People whose incomes are between 250% and 400% of the poverty level (between $31,900 and $51,040 for a single person and $65,500 to $104,800 for a family of four) get “fairly good premium subsidies. People with incomes less than 250% of poverty get great subsidies.” But those with incomes greater than 400% get no subsidies to help with premiums and the other cost sharing insurers require. That means, he said, that millions of Americans without subsidies have bailed out of Obamacare, either going uninsured as some 200,000 New Yorkers are doing because insurance is unaffordable or turning to the new market the Trump administration has created that offers short-term plans for far less money and far less coverage.
As I was researching the high costs of Obamacare policies, Kentucky Health News happened to publish one of the best insurance stories I’ve seen in a long time. The piece by Melissa Patrick clearly laid out what Anthem, the country’s second largest health insurer, has in mind for people who aren’t eligible for Obamacare subsidies. The carrier has designed a series of six policy options designed to reach a wide audience of untapped prospects, the company tells its brokers. The policies, called the “Anthem Enhanced Choice Plans” are, according to the company, “a new marketing opportunity” and “quality coverage for clients.”
It calls them budget-friendly options for people who don’t qualify for ACA subsidies. The new policies are “medically underwritten,” meaning that people with preexisting conditions will not necessarily qualify for coverage, as they would with an Obamacare policy. Anthem will scrutinize your health records. If you pass the test, you can buy coverage for as long as three years. “Anthem has positioned this to brokers as an alternative to the ACA,” says Joel Thompson, an independent broker in Ceredo, West Virginia. “When we talk to clients who don’t get a subsidy, they are suggesting ‘Enhanced Choice’ instead.” He added: “They are trying to draw off the healthy consumers from the risk pool.”

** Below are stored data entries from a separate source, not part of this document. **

(** * reegis_tools: regional aggregation of coastdat2 time series

    A shallow embedding of [reegis_tools/coastdat.py], [reegis_tools/tools.py]
    and [reegis_tools/inhabitants.py], and the properties of the aggregation
    pipeline that follow from it.

    Numbers.  A Python [float] is modelled by an exact rational ([Qc], the
    canonical rationals, so that equality is Leibniz equality) extended with
    the two infinities and not-a-number.  Rounding and the sign of zero are
    abstracted; overflow to infinity, division by zero and the propagation of
    not-a-number follow IEEE 754, which is what numpy and pandas do.

    Time series.  A pandas Series of one year is the list of its values; its
    index is the position, the hour counted from the first hour of the year.
    Aligning two series on their index is aligning them by position. *)

From Stdlib Require Import ZArith QArith Qcanon Ascii.
From stdpp Require Import base option list strings pretty gmap.

Open Scope Qc_scope.
Open Scope Z_scope.
Open Scope nat_scope.

Set Warnings "-abstract-large-number".

(** ** Floating-point values *)

Inductive float : Type :=
  | Fin (q : Qc)
  | PInf
  | NInf
  | NaN.

Definition zero : float := Fin 0%Qc.

Definition isnan (x : float) : bool :=
  match x with NaN => true | _ => false end.

Definition isfinite (x : float) : bool :=
  match x with Fin _ => true | _ => false end.

(** The infinity whose sign is that of the comparison of a number with zero;
    no sign gives not-a-number. *)
Definition inf_of (c : comparison) : float :=
  match c with Gt => PInf | Lt => NInf | Eq => NaN end.

Definition fadd (x y : float) : float :=
  match x, y with
  | NaN, _ | _, NaN => NaN
  | Fin a, Fin b => Fin (a + b)%Qc
  | PInf, NInf | NInf, PInf => NaN
  | PInf, _ | _, PInf => PInf
  | NInf, _ | _, NInf => NInf
  end.

Definition fmul (x y : float) : float :=
  match x, y with
  | NaN, _ | _, NaN => NaN
  | Fin a, Fin b => Fin (a * b)%Qc
  | Fin a, PInf | PInf, Fin a => inf_of (a ?= 0)%Qc
  | Fin a, NInf | NInf, Fin a => inf_of (CompOpp (a ?= 0)%Qc)
  | PInf, PInf | NInf, NInf => PInf
  | PInf, NInf | NInf, PInf => NInf
  end.

(** Division of numpy: a zero divisor raises nothing.  [0/0] is not-a-number
    and [a/0] is the infinity of the sign of [a]. *)
Definition fdiv (x y : float) : float :=
  match x, y with
  | NaN, _ | _, NaN => NaN
  | Fin a, Fin b =>
      if decide (b = 0%Qc) then inf_of (a ?= 0)%Qc else Fin (a / b)%Qc
  | Fin _, _ => zero
  | PInf, Fin b => match (b ?= 0)%Qc with Lt => NInf | _ => PInf end
  | NInf, Fin b => match (b ?= 0)%Qc with Lt => PInf | _ => NInf end
  | _, _ => NaN
  end.

(** The rational of a natural number, and [float(n)] for a Python [int]. *)
Definition Qc_of_nat (n : nat) : Qc := Q2Qc (inject_Z (Z.of_nat n)).
Definition of_nat (n : nat) : float := Fin (Qc_of_nat n).

(** ** Series and frames *)

Abbreviation Series := (list float).

(** [s[:n]]: the first [n] rows of a series. *)
Definition head_rows (n : nat) (s : Series) : Series := take n s.

(** [s.multiply(c)] and [s.divide(c)] with a scalar. *)
Definition multiply (s : Series) (c : float) : Series := (λ x, fmul x c) <$> s.
Definition divide (s : Series) (c : float) : Series := (λ x, fdiv x c) <$> s.

(** The value of a series at an hour; an hour outside its index is missing,
    which pandas writes as not-a-number. *)
Definition at_hour (s : Series) (h : nat) : float := default NaN (s !! h).

(** Aligning a series on an index of [n] hours: rows outside the index are
    dropped, hours the series lacks are not-a-number. *)
Definition reindex (n : nat) (s : Series) : Series := at_hour s <$> seq 0 n.

(** [sum] of pandas with [skipna=True]: not-a-number entries count as zero,
    and the sum of no entry is zero (pandas 0.22 and later; before, it was
    not-a-number). *)
Definition nansum (xs : list float) : float :=
  foldl (λ acc x, if isnan x then acc else fadd acc x) zero xs.

(** A DataFrame: an index of [df_rows] hours and an ordered list of named
    columns, each aligned on that index. *)
Record DataFrame (K : Type) : Type := mkDataFrame {
  df_rows : nat;
  df_columns : list (K * Series)
}.
Arguments mkDataFrame {K} _ _.
Arguments df_rows {K} _.
Arguments df_columns {K} _.

(** [d[k] = v] on the columns of a frame: an existing column is replaced in
    place, a new one is appended. *)
Fixpoint set_column {K} `{EqDecision K} (k : K) (v : Series)
    (cols : list (K * Series)) : list (K * Series) :=
  match cols with
  | [] => [(k, v)]
  | (k', v') :: rest =>
      if decide (k' = k) then (k, v) :: rest
      else (k', v') :: set_column k v rest
  end.

Fixpoint get_column {K} `{EqDecision K} (k : K)
    (cols : list (K * Series)) : option Series :=
  match cols with
  | [] => None
  | (k', v') :: rest => if decide (k' = k) then Some v' else get_column k rest
  end.

(** [pd.DataFrame(index=my_index)]. *)
Definition empty_frame {K} (n : nat) : DataFrame K := mkDataFrame n [].

(** [df[k] = s].  A frame whose index is empty takes the index of the first
    series assigned to it; otherwise the series is aligned on the frame's
    index. *)
Definition setitem {K} `{EqDecision K} (df : DataFrame K) (k : K)
    (s : Series) : DataFrame K :=
  match df_rows df with
  | O =>
      let n := length s in
      mkDataFrame n
        (set_column k (reindex n s)
           ((λ kv, (kv.1, reindex n kv.2)) <$> df_columns df))
  | S _ =>
      mkDataFrame (df_rows df)
        (set_column k (reindex (df_rows df) s) (df_columns df))
  end.

(** [df.sum(axis=1)]: for every hour the sum over the columns. *)
Definition sum_rows {K} (df : DataFrame K) : Series :=
  (λ h, nansum ((λ kv, at_hour kv.2 h) <$> df_columns df)) <$> seq 0 (df_rows df).

(** ** Exceptions *)

Inductive exn : Type :=
  | KeyError
  | IndexError
  | TypeError
  | AttributeError (msg : string)
  | NoOptionError
  | BadZipFile
  | ValueError
  | OSError.

Inductive result (A : Type) : Type :=
  | Ok (a : A)
  | Raise (e : exn).
Arguments Ok {A} _.
Arguments Raise {A} _.

Definition bind {A B} (m : result A) (f : A -> result B) : result B :=
  match m with
  | Ok a => f a
  | Raise e => Raise e
  end.

Notation "x <- m ;; k" := (bind m (λ x, k))
  (at level 100, m at next level, right associativity).

(** A loop whose body may raise: [for x in xs: acc = body(acc, x)]. *)
Fixpoint for_each {A S} (body : S -> A -> result S) (xs : list A) (acc : S)
    : result S :=
  match xs with
  | [] => Ok acc
  | x :: rest => acc' <- body acc x ;; for_each body rest acc'
  end.

Definition of_option {A} (e : exn) (o : option A) : result A :=
  match o with Some a => Ok a | None => Raise e end.

(** ** The power-plant table

    [pp] is a frame indexed by (category, region, coastdat id) whose columns
    hold capacities: [capacity_<year>] per year, and [capacity].  A row
    carries its three index values and its value in every column; the
    columns read are taken to be present, an entry without a value being
    not-a-number. *)

Record pp_row : Type := mk_pp_row {
  pp_category : string;
  pp_region : string;
  pp_coastdat_id : Z;
  pp_value : string -> float
}.

(** The entry of a row in the column ['capacity_{0}'.format(year)]. *)
Definition pp_capacity (r : pp_row) (year : Z) : float :=
  pp_value r ("capacity_" +:+ pretty year).

Abbreviation PowerPlants := (list pp_row).

(** The rows of [pp.loc[(category, region)]]. *)
Definition pp_rows (pp : PowerPlants) (category region : string) : list pp_row :=
  filter (λ r, pp_category r = category ∧ pp_region r = region) pp.

(** [pp.loc[(category, region)].index]; no such row is a [KeyError]. *)
Definition pp_loc_index (pp : PowerPlants) (category region : string)
    : result (list Z) :=
  match pp_rows pp category region with
  | [] => Raise KeyError
  | rows => Ok (pp_coastdat_id <$> rows)
  end.

(** [float(pp.loc[(category, region, coastdat_id), 'capacity_<year>'])]:
    one row gives its capacity, no row is a [KeyError], and several rows give
    a Series, which [float] refuses. *)
Definition pp_loc_capacity (pp : PowerPlants) (category region : string)
    (coastdat_id : Z) (year : Z) : result float :=
  match filter (λ r, pp_coastdat_id r = coastdat_id) (pp_rows pp category region) with
  | [] => Raise KeyError
  | [r] => Ok (pp_capacity r year)
  | _ => Raise TypeError
  end.

(** [float(pp.loc[(category, region), 'capacity_<year>'].sum())]. *)
Definition pp_total_capacity (pp : PowerPlants) (category region : string)
    (year : Z) : float :=
  nansum ((λ r, pp_capacity r year) <$> pp_rows pp category region).

(** ** Stores of per-point feed-in series

    An HDF5 store maps the key ['/A<id>'] of a grid point to a frame whose
    columns are the sub-sets of the file.  The key is determined by the id
    and determines it, so the store is keyed by the id. *)

Abbreviation HDFStore := (gmap Z (DataFrame string)).

(** The grid point whose frame gives the index and the columns. *)
Definition reference_id : Z := 1129087%Z.

(** [store[key]] and [frame[col]]. *)
Definition store_get (store : HDFStore) (id : Z) : result (DataFrame string) :=
  of_option KeyError (store !! id).

Definition frame_get (frame : DataFrame string) (col : string) : result Series :=
  of_option KeyError (get_column col (df_columns frame)).

(** ** Column labels: ['_'.join(col.split('_')[-3:])] *)

Fixpoint split (sep : ascii) (s : string) : list string :=
  match s with
  | EmptyString => [EmptyString]
  | String c rest =>
      if decide (c = sep) then EmptyString :: split sep rest
      else match split sep rest with
           | p :: ps => String c p :: ps
           | [] => [String c EmptyString]
           end
  end.

Fixpoint join (sep : string) (parts : list string) : string :=
  match parts with
  | [] => EmptyString
  | [p] => p
  | p :: rest => p +:+ sep +:+ join sep rest
  end.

If that happens, that’s bad news for the ACA long-term. Prices will go even higher. I asked to speak to a representative from Anthem about all this, but the spokesman did not respond to my request. Anthem is well-positioned to cut into the ACA market. The company knows a thing or two about marketing slim-down policies. Before the ACA was passed, the company marketed a series of policies appealing to young adults in their 20s and 30s and older adults not yet eligible for Medicare. Policies with names like Thrill Seeker, Part-time Dare Devil, and Calculated Risk Taker came with high deductibles and high out-of-pocket limits ranging from $5,000 to $10,000. They sure sound familiar to the new short-term policies marketed today as an alternative to Obamacare. If Anthem and others ultimately succeed in moving large numbers of people out of the Obamacare risk pool and into these short-term plans, that ultimately can hurt the health law.
That’s why the danger to the ACA may not be from an adverse Supreme Court ruling but from the very structure of the law itself and the lack of cost controls. That urgently needs a reexamination in the next Congress. I’m not taking any bets it will get one. Veteran health care journalist Trudy Lieberman is a contributing editor at the Center for Health Journalism Digital and a regular contributor to the Remaking Health Care column.